Com sua morte, também esse som não participa mais do sistema de rumores desta casa, sistema que agora praticamente só inclui disparar de descarga, fechar e abrir de portas e janelas, toque de telefone, teclado de computador dentro da madrugada, jato de torneira, ducha contra piso vermelhão, bater de cabides entre si ou no cimo do armário quando puxo a roupa com força e pressa demasiadas, fervilhar de água dentro da chaleira para o chá, batida de aparelhos descartável contra pia, minha chave dando voltas na fechadura. Às vezes, num ônibus antigo, rumo ao Centro, me volta o motor que te adiava esse buraco na terra.
 
Ritual

1.

Depois de quase duas horas de caminhada cega ao deixar o cemitério, caminhada durante a qual não sei o que terá me impedido de morrer atropelado, como afinal coube a Roland Barthes, a fome tratou de apurar os meus sentidos e já posso até distinguir na informe massa escura do universo, uns cinqüenta metros adiante, o letreiro do Habib's. Pela trajetória que suponho ter feito, devo ter passado por pelo menos uma dezena de lugares mais interessantes para comer, alguns deles com letreiros não menos chamativos, mas se é justamente diante do pseudo-árabe que minha visão tornou a se adensar, julgo que aqui devo realizar-se a cerimônia que planejo.
 
2.

Partilhado com uma dezena de ruidosos adolescentes festivos nas mesas circunvizinhas, meu banquete fúnebre será também esse campo elétrico que sinto ao meu redor. O calor aqui dentro é perturbador e minhas lembranças de H. flutuam aqui como a fumaça de um cigarro soprada dentro da bola de chiclete de um adolescente. Em cada um deles vejo o filho que me negou três vezes: Ele não é meu pai! Ele não é meu pai! Ele não é meu pai!*

*Em dado momento, do equipamento auto-motivo de um Maverick reformado passou a ser exalada uma música que fez com que quase todos os jovens ali presentes se atirassem a uma espécie de dança entre as mesas. Os participantes realizavam uma ronda sem fim, onde sempre se alternavam um jovem muito sorridente e outro extremamente sério. Os sorridentes conduziam o jogo e eram na verdade os únicos a dançar. Cada par era formado por um jovem, garoto ou garota, e na verdade bastante assexuado e bulímico, e por outro jovem, garoto ou garota, aparentemente estupefato. O que dançava parecia estender a mão para aquele que queria arrastar em sua dança, mas que ainda não se havia submetido inteiramente. A beleza da cena residia no contraste entre a incrível potência rítmica dos que dançavam e a paralisia dos que não.
 
3.

Assustadora simultaneidade: no exato instante em que dou início a meu processo de mastigação da insossa massa branca de uma esfiha me dou conta de que não procurei me informar sobre aquilo que, no futuro, talvez me será, obscenamente, questionado.
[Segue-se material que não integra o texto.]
Lemma map2_app (B C : Type) (g : A -> B -> C) u1 u2 (w1 w2 : list B) :
  length u1 = length w1 ->
  map2 g (u1 ++ u2) (w1 ++ w2) = map2 g u1 w1 ++ map2 g u2 w2.
Proof.
  revert w1; induction u1 as [|a u1 IH]; intros [|b w1] Hl; simpl in *;
    try discriminate; auto.
  now rewrite IH by lia.
Qed.

Lemma map2_zip_app_rows (g : A -> A -> A) r c d (M1 M2 N1 N2 : mat A) :
  is_mat r c M1 -> is_mat r d M2 -> is_mat r c N1 -> is_mat r d N2 ->
  map2 (map2 g) (zip_app M1 M2) (zip_app N1 N2)
  = zip_app (map2 (map2 g) M1 N1) (map2 (map2 g) M2 N2).
Proof.
  revert r M2 N1 N2; induction M1 as [|a M1 IH]; intros r M2 N1 N2 H1 H2 H3 H4.
  - reflexivity.
  - destruct r as [|r]; [apply is_mat_length in H1; discriminate|].
    destruct M2 as [|b M2]; [apply is_mat_length in H2; discriminate|].
    destruct N1 as [|a' N1]; [apply is_mat_length in H3; discriminate|].
    destruct N2 as [|b' N2]; [apply is_mat_length in H4; discriminate|].
    apply is_mat_cons in H1 as [Ha H1]; apply is_mat_cons in H2 as [Hb H2].
    apply is_mat_cons in H3 as [Ha' H3]; apply is_mat_cons in H4 as [Hb' H4].
    simpl; rewrite (IH r M2 N1 N2 H1 H2 H3 H4); f_equal.
    apply map2_app; congruence.
Qed.

Lemma map2_ravel (g : A -> A -> A) r c M N :
  is_mat r c M -> is_mat r c N ->
  map2 g (ravel M) (ravel N) = ravel (map2 (map2 g) M N).
Proof.
  revert r N; induction M as [|a M IH]; intros r N HM HN.
  - reflexivity.
  - destruct r as [|r]; [apply is_mat_length in HM; discriminate|].
    destruct N as [|b N]; [apply is_mat_length in HN; discriminate|].
    apply is_mat_cons in HM as [Ha HM]; apply is_mat_cons in HN as [Hb HN].
    unfold ravel in *; simpl; rewrite <- (IH r N HM HN).
    apply map2_app; congruence.
Qed.

Lemma map2_is_mat (g : A -> A -> A) r c M N :
  is_mat r c M -> is_mat r c N -> is_mat r c (map2 (map2 g) M N).
Proof.
  revert r N; induction M as [|a M IH]; intros r N HM HN.
  - apply is_mat_length in HM; simpl in HM; subst; split; simpl; auto.
  - destruct r as [|r]; [apply is_mat_length in HM; discriminate|].
    destruct N as [|b N]; [apply is_mat_length in HN; discriminate|].
    apply is_mat_cons in HM as [Ha HM]; apply is_mat_cons in HN as [Hb HN].
    simpl; apply is_mat_cons; split; [|now apply IH].
    rewrite length_map2; congruence.
Qed.

Lemma chunks_is_mat w r (l : vec A) :
  length l = r * w -> is_mat r w (chunks w r l) /\ ravel (chunks w r l) = l.
Proof.
  revert l; induction r as [|r IH]; intros l Hl; simpl in *.
  - destruct l; [|discriminate]; split; [split; simpl; auto | reflexivity].
  - destruct (IH (skipn w l)) as [Hm Hr]; [rewrite length_skipn; lia|].
    split.
    + apply is_mat_cons; split; [rewrite length_firstn; lia | exact Hm].
    + unfold ravel in *; simpl; rewrite Hr; apply firstn_skipn.
Qed.

Lemma reshape_inv r w (l : vec A) M :
  reshape r w l = Ok M -> length l = r * w /\ is_mat r w M /\ ravel M = l.
Proof.
  unfold reshape; destruct (length l =? r * w) eqn:E; [|discriminate].
  apply Nat.eqb_eq in E; intros [= <-].
  destruct (chunks_is_mat w r l E); auto.
Qed.

End Shapes.

Section ArithShapes.
Variable S : Scalar.
Implicit Types (M N : mat S) (u v : vec S).

Lemma bcast1_same (op : S -> S -> S) u v :
  length u = length v -> bcast1 op u v = Ok (map2 op u v).
Proof. intros Hl; unfold bcast1; now rewrite Hl, Nat.eqb_refl. Qed.

Lemma sequence_bcast1_same (op : S -> S -> S) r c M N :
  is_mat r c M -> is_mat r c N ->
  sequence (map2 (bcast1 op) M N) = Ok (map2 (map2 op) M N).
Proof.
  revert r N; induction M as [|a M IH]; intros r N HM HN.
  - reflexivity.
  - destruct r as [|r]; [apply is_mat_length in HM; discriminate|].
    destruct N as [|b N]; [apply is_mat_length in HN; discriminate|].
    apply is_mat_cons in HM as [Ha HM]; apply is_mat_cons in HN as [Hb HN].
    simpl; rewrite bcast1_same by congruence; simpl.
    now rewrite (IH r N HM HN).
Qed.

Lemma bcast2_same (op : S -> S -> S) r c M N :
  is_mat r c M -> is_mat r c N ->
  bcast2 op M N = Ok (map2 (map2 op) M N) /\
  is_mat r c (map2 (map2 op) M N).
Proof.
  intros HM HN; split; [|now apply map2_is_mat].
  unfold bcast2.
  rewrite (is_mat_length HM), (is_mat_length HN), Nat.eqb_refl.
  apply (sequence_bcast1_same op HM HN).
Qed.

Lemma bcast2_same_is_mat (op : S -> S -> S) r c M N X :
  is_mat r c M -> is_mat r c N -> bcast2 op M N = Ok X -> is_mat r c X.
Proof.
  intros HM HN HX; destruct (bcast2_same op HM HN) as [E Hs].
  rewrite E in HX; injection HX as <-; exact Hs.
Qed.

Lemma ncols_is_mat (A : Type) r c (M : mat A) :
  is_mat r c M -> 0 < r -> ncols M = c.
Proof.
  intros HM Hr; destruct M as [|row M].
  - apply is_mat_length in HM; simpl in HM; lia.
  - destruct r; [lia|]; now apply is_mat_cons in HM as [Hrow _].
Qed.

Lemma matmul_rows M N X :
  matmul M N = Ok X -> is_mat (length M) (ncols N) X.
Proof.
  unfold matmul; destruct (ncols M =? length N); [|discriminate].
  intros [= <-]; apply is_mat_intro.
  - apply length_map.
  - intros row Hin; apply in_map_iff in Hin as (r0 & <- & _).
    unfold transpose; now rewrite !length_map, length_seq.
Qed.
Ou seja, se no girar dos dados imaginários, à minha mãe lhe coube a morte boa ou a morte má. Tal simultaneidade me faz desconfiar, e por um segundo ter a arrepiante certeza de que o gesto físico da mordedura na massa gerou o pensamento tanto quanto provocou, através do conseqüente rasgão na esfiha, a liberação de uma nuvem de vapor do recheio de carne morta. De meu pai fiquei sabendo que gritava enfurecido na cama do hospital e tentava esmurrar os médicos que o atendiam até que o fulminasse um enfarto. Será isso a morte má? Senti na época orgulho desse triste Jacó em luta com seus anjos da morte, impermeável a qualquer tipo de serenidade, como sempre foi em vida. Se bem a conheço, minha mãe não reclamou muito nem esboçou qualquer gesto em sua hora, o que quer que estivesse sentindo. De todo modo, e ainda mais orgulhoso, imagino-a em minha fantasia me dizendo:
 
4.

Hilda:

- Comparada com a larga eternidade de nada sentir, nada provar, nada tocar, nada ver e ouvir que nos espera, a morte no sono, como dizem que coube a Chaplin, vale o que valem as dez costelas partidas, as orelhas arrancadas, os dedos decepados, a laceração horrível entre o pescoço e a nuca, a equimose larga e profunda nos testículos, o fígado lacerado, o coração lacerado, o rosto inchado e irreconhecível, as hematomas, última forma física assumida por Pasolini nesse louco planeta que agora, para você, gira também sem mim.